The ability to highlight notes and save them as text files has saved me dozens and dozens of hours of typing highlighted paper pages. Aaah.

Marvelous battery life. High contrast, no backlighting. Weird feature allowing Twitter and Facebook sharing with a few thumb gestures (easy e-erudition!) to clog up Feeds of friends with “Here’s something someone else said.”

I read faster with a Kindle, and am fairly certain I retain as much (or as little) as with a regular book.

Online dictionary. A rudimentary web browser – using it is like examining the runty spawn of a tablet and an Etch-a-Sketch. Look at it, go “Hunh. Kinda surprised it works at all.” and find it unusable after two minutes.

And walking around with eBook versions of novels that are near and dear grant a sense of power. I could look up pet phrases and be able to cite them in, like 30-45 seconds! Shake-n-Bake pretension in less than a minute!
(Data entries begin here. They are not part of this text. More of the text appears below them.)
Section Inline.
Context (now : Z) (inline : Node T -> Message -> option (Node T))
  (inline_held : forall n m, held n -> holds (inline n m)).

Lemma send_held n to m : held n -> (to <> Self (n_cfg n) -> is_failed n = false -> may m) -> holds (send inline n to m).
Proof.
  intros H Hm. unfold send. destruct (is_failed n) eqn:F; [by apply holds_ret|].
  destruct (Z.eqb_spec to (Self (n_cfg n))) as [|Hne]; [by apply inline_held|].
  apply holds_ret. intros _. apply (st_out _ _ _ S); auto.
Qed.

Lemma say_held n to m : held n -> may m -> holds (send inline n to m).
Proof. intros H Hm. by apply send_held. Qed.

Lemma plain_held n to m : held n -> plain m = true -> holds (send inline n to m).
Proof. intros H Hm. apply say_held; [done|]. by apply (st_plain _ _ _ S). Qed.

Lemma broadcast_held n m incl : held n -> may m -> holds (broadcast inline n m incl).
Proof.
  intros H Hm. apply holds_fold; [done|]. intros n' p H'. case_goal; [by apply holds_ret|by apply say_held].
Qed.

Lemma noted_held n b from : held n ->
  held (if from =? Self (n_cfg n) then n else noteLeader now b (refreshLease now b n)).
Proof. intros H. case_goal; [done|]. apply noteLeader_held. by apply (held_view n). Qed.

Lemma onPrepare_held n from b f : held n -> is_failed n = false -> holds (onPrepare now inline n from b f).
Proof.
  intros H F. unfold onPrepare. destruct (IsZero b); [by apply holds_ret|]. case_bool_decide as Eb.
  { apply plain_held; [by apply noted_held|done]. }
  destruct (MayPromise (n_promised n) b) eqn:Em; simpl; [|by apply plain_held].
  case_goal; [by apply plain_held|].
  assert (H1 := setPromised_held now b n F Em H). case_goal; [by apply holds_ret|].
  apply plain_held; [by apply noted_held|done].
Qed.

(** The promise is raised where the message's ballot is above it. *)
Lemma raised_held n b : held n -> is_failed n = false -> held (if Less (n_promised n) b then setPromised now b n else n).
Proof. intros H F. destruct (Less _ _) eqn:E; [by apply setPromised_held|done]. Qed.

Lemma onAccept_held n from b s v : held n -> is_failed n = false -> holds (onAccept now inline n from b s v).
Proof.
  intros H F. unfold onAccept. case_goal; [by apply holds_ret|]. case_goal; [by apply plain_held|].
  assert (H1 := raised_held n b H F). set (n1 := if Less _ _ then _ else _) in *. case_goal; [by apply holds_ret|].
  assert (H2 := save_held n1 (SAccepted (mkPValue b s v)) ltac:(done) H1). destruct (save n1 _) as [n2 ok]. simpl in H2.
  destruct ok; simpl; [|by apply holds_ret]. apply plain_held; [|done].
  set (n3 := refreshLease now b _). assert (H3 : held n3) by by apply (held_view n2).
  case_goal; [done|by apply noteLeader_held].
Qed.

Lemma onHeartbeat_held n from b c k : held n -> is_failed n = false -> heard from (Heartbeat b c k) ->
  holds (onHeartbeat now inline n from b c k).
Proof.
  intros H F Hm. unfold onHeartbeat. case_goal; [by apply holds_ret|].
  assert (Hack : forall n' cm, held n' -> holds (send inline n' from (HeartbeatAck b (n_promised n') cm k))).
  { intros n' cm H'. apply send_held; [done|]. intros Hne F'. apply (st_reply _ _ _ S n' from b c); auto. }
  case_goal; [by apply Hack|]. assert (H1 := raised_held n b H F). set (n1 := if Less _ _ then _ else _) in *.
  case_goal; [by apply holds_ret|]. set (n2 := refreshLease now b n1). assert (H2 : held n2) by by apply (held_view n1).
  apply holds_bind; [apply Hack; case_goal; [done|by apply noteLeader_held]|].
  intros n3 H3. case_goal; [|by apply holds_ret]. apply plain_held; [by apply (held_view n3)|done].
Qed.

Lemma propose_held n s v : held n -> holds (propose now inline n s v).
Proof. intros H. apply broadcast_held; [by apply (held_view n)|by apply (st_plain _ _ _ S)]. Qed.

Lemma drain_held f n : held n -> holds (drainQueue_fuel now inline f n).
Proof.
  revert n. induction f as [|f IH]; intros n H; simpl; (destruct (n_queue n) as [|v queue]; [by apply holds_ret|]);
    (case_goal; [|by apply holds_ret]); [by intros ? [=]|].
  apply holds_bind; [apply propose_held; by apply (held_view n)|]. intros n' H'. apply IH. by apply (held_view n').
Qed.

Lemma learn_held n e : held n -> holds (learn now inline n e).
Proof.
  intros H. unfold learn. assert (H1 := save_held n (SChosen e) ltac:(done) H). destruct (save n _) as [n1 ok]. simpl in H1.
  destruct ok; simpl; [|by apply holds_ret]. set (n2 := advanceCommit _).
  assert (H2 : held n2).
  { apply (held_view (advanceCommit (n1 <| n_chosen := <[en_slot e := e]> (n_chosen n1) |>))); [done|].
    intros F. apply (st_learn _ _ _ S). by apply H1. }
  case_goal; [by apply drain_held|by apply holds_ret].
Qed.

Lemma onLearn_held n from s b v : held n -> holds (onLearn now inline n from s b v).
Proof.
  intros H. unfold onLearn. case_goal; [by apply holds_ret|]. destruct (n_chosen n !! s); [|by apply learn_held].
  apply holds_ret. case_goal; [done|by apply emit_held].
Qed.

Lemma onLearnRequest_held n from s c : held n -> holds (onLearnRequest inline n from s c).
Proof.
  intros H. unfold onLearnRequest. case_goal; [by apply holds_ret|]. apply holds_fold; [done|].
  intros n' x H'. case_goal; [by apply plain_held|by apply holds_ret].
Qed.

Lemma onAccepted_held n from b s : held n -> holds (onAccepted now inline n from b s).
Proof.
  intros H. unfold onAccepted. case_goal; [by apply holds_ret|]. destruct (n_proposals n !! s) as [p|]; [|by apply holds_ret].
  set (n1 := n <| n_proposals := _ |>). assert (H1 : held n1) by by apply (held_view n).
  case_goal; [by apply holds_ret|]. apply holds_bind; [by apply learn_held|]. intros n2 H2.
  case_goal; [by apply holds_ret|]. apply broadcast_held; [done|by apply (st_plain _ _ _ S)].
Qed.

Lemma onNack_held n from b p w : held n -> held (onNack now n from b p w).
Proof.
  intros H. unfold onNack. do 2 (case_goal; [done|]). pose proof (note_round_held p n H) as HN.
  destruct (note_round p n) as [n1 ok]. destruct HN as (H1 & _). destruct ok; simpl; [by apply stepDown_held|done].
Qed.

Lemma ack_read_same n from k j : is_failed (ack_read from k n j) = is_failed n /\ n_role (ack_read from k n j) = n_role n /\
  n_ballot (ack_read from k n j) = n_ballot n.
Proof. unfold ack_read. case_goal; [done|]. case_goal; [|done]. by case_goal. Qed.

Lemma onHeartbeatAck_held n from b p c k : held n -> heard from (HeartbeatAck b p c k) -> holds (onHeartbeatAck now n from b p k).
Proof.
  intros H Hm. unfold onHeartbeatAck. case_goal; [by apply holds_ret|]. case_goal.
  { pose proof (note_round_held p n H) as HN. destruct (note_round p n) as [n1 ok]. destruct HN as (H1 & _).
    destruct ok; simpl; apply holds_ret; [by apply stepDown_held|done]. }
  destruct (is_role_spec n Leader) as [L|]; simpl; [|by apply holds_ret].
  destruct (bool_decide (b = n_ballot n)) eqn:Eb; simpl; [|by apply holds_ret]. b2p. subst b.
  destruct (n_contacts n) as [cs|]; [|by intros ? [=]].
  cbn [mbind option_bind]. set (n1 := n <| n_contacts := _ |>). assert (H1 : held n1) by by apply (held_view n).
  case_goal; [by apply holds_ret|]. b2p. subst p. apply holds_ret.
  assert (L1 : n_role n1 = Leader) by done. assert (Hm1 : heard from (HeartbeatAck (n_ballot n1) (n_ballot n1) c k)) by done.
  clear -H1 L1 Hm1 S. match goal with |- context [foldl _ _ ?x] => generalize x end. intros l. revert H1 L1 Hm1. generalize n1 as n0.
  induction l as [|j l IH]; intros n0 H0 L0 Hm0; simpl; [done|].
  destruct (ack_read_same n0 from k j) as (E1 & E2 & E3). apply IH; [|by rewrite E2|by rewrite E3].
  intros F. rewrite E1 in F. apply (st_ack _ _ _ S n0 from c); auto.
Qed.

(** ** Candidates and leaders *)

Lemma startElection_held n : held n -> is_failed n = false -> n_role n <> Leader -> n_maxRound n < 2 ^ 63 ->
  holds (startElection now inline n).
Proof.
  intros H F R Hr. unfold startElection. specialize (H F). pose proof (st_positive _ _ _ S n H) as H0.
  assert (Eu : u64 (n_maxRound n + 1) = n_maxRound n + 1) by (apply u64_id; unfold in_u64; lia).
  rewrite Eu. set (n1 := n <| n_maxRound := _ |>).
  destruct (save_cases n1 (SMaxRound (n_maxRound n1)) F) as [(st & E & Es)|(n' & E & F')]; rewrite E; simpl;
    [|by apply holds_ret, held_failed].
  set (n4 := _ <| n_phase1 := _ |>). apply broadcast_held; [|by apply (st_plain _ _ _ S)]. intros _.
  eapply (st_view _ _ _ S); [|by apply (st_elect _ _ _ S n st (n_phase1 n4))]. reflexivity.
Qed.

Lemma reproposals_held ps slots n : held n -> holds_pair (reproposals now inline ps slots n).
Proof.
  revert n. induction slots as [|s slots IH]; intros n H; simpl; [by intros ? ? [= <- _]|].
  destruct (n_chosen n !! s); [by apply IH|]. intros n' b (n1 & E1 & E2)%bind_Some.
  assert (H1 : held n1) by by eapply propose_held. case_hyp E2; [by injection E2 as <- _|by eapply IH].
Qed.

Lemma becomeLeader_held n : held n -> is_failed n = false -> n_role n = Candidate -> holds (becomeLeader now inline n).
Proof.
  intros H F R. unfold becomeLeader. set (ps := sorted_promises _). set (top := takeover_top n ps).
  destruct (Z.eqb_spec top (2 ^ 64 - 1)) as [|Ht]; [by intros ? [=]|].
  apply holds_bind_pair; [apply reproposals_held; intros _; apply (st_crown _ _ _ S); auto|]. intros n1 go H1.
  case_goal; [by apply holds_ret|]. apply holds_bind; [by apply propose_held|]. intros n2 H2.
  case_goal; [by apply holds_ret|by apply drain_held].
Qed.

Lemma onPromise_held n from m : held n -> is_failed n = false -> holds (onPromise now inline n from m).
Proof.
  intros H F. unfold onPromise. destruct (is_role_spec n Candidate) as [R|]; simpl; [|by apply holds_ret].
  case_goal; [by apply holds_ret|]. destruct (promises (n_phase1 n)) as [ps|]; [|by intros ? [=]]. cbn [mbind option_bind].
  set (n1 := n <| n_phase1 := _ |>). assert (H1 : held n1) by (intros _; apply (st_collect _ _ _ S); auto).
  case_goal; [by apply becomeLeader_held|by apply holds_ret].
Qed.

(** ** Timers *)

Lemma retransmit_held slots n : held n -> holds_pair (retransmit now inline slots n).
Proof.
  revert n. induction slots as [|s slots IH]; intros n H; simpl; [by intros ? ? [= <- _]|].
  destruct (n_proposals n !! s) as [p|]; [|by intros ? ? [=]]. cbn [mbind option_bind]. case_goal; [|by apply IH].
  intros n' b (n1 & E1 & E2)%bind_Some.
  assert (H1 : held n1) by (eapply broadcast_held; [| |exact E1]; [by apply (held_view n)|by apply (st_plain _ _ _ S)]).
  case_hyp E2; [by injection E2 as <- _|by eapply IH].
Qed.

Lemma tick_held n : held n -> is_failed n = false -> n_maxRound n < 2 ^ 63 ->
  (n_role n = Leader -> may (Heartbeat (n_ballot n) (n_commitIndex n) (maxPendingRead n))) -> holds (tick now inline n).
Proof.
  intros H F Hr Ho. unfold tick. destruct (n_role n) eqn:R.
  - case_goal; [|by apply holds_ret]. apply startElection_held; try done. by rewrite R.
  - case_goal.
    { apply holds_ret. apply (held_view (n <| n_role := Follower |> <| n_phase1 := zero_phase1 |>)); [done|].
      intros _. apply (st_lose _ _ _ S); auto. }
    case_goal; [|by apply holds_ret]. apply holds_fold; [by apply (held_view n)|].
    intros n' p H'. case_goal; [by apply holds_ret|by apply plain_held].
  - apply holds_bind.
    { case_goal; [|by apply holds_ret]. apply broadcast_held; [by apply (held_view n)|by apply Ho]. }
    intros n1 H1. case_goal; [by apply holds_ret|]. apply holds_bind_pair; [by apply retransmit_held|].
    intros n2 go H2. case_goal; [by apply holds_ret|]. destruct (quorumContact now n2); [|by intros ? [=]]. cbn [mbind option_bind].
    apply holds_ret. case_goal; [by apply stepDown_held|done].
Qed.
End Inline.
Assuming the eBook version isn’t riddled with typography errors. They often are, which might lead to my pronouncing “Slouching towards Bethel men to be born.” to grave embarrassment, point lost, dash into the bathroom until the other denizens of the salon have ceased with their clucking at my expense, embark their carriages, and return to their estates.

Having a Kindle in my possession makes each step a stomp with tremors that make the hordes of cretins tremble. That’s how it feels. Truer effect: puts even more of a lilt in my step, making it anthropologically MORE likely I will be selected out for abuse. Do your worst, bullies. My kids’ll be the boss of your kids.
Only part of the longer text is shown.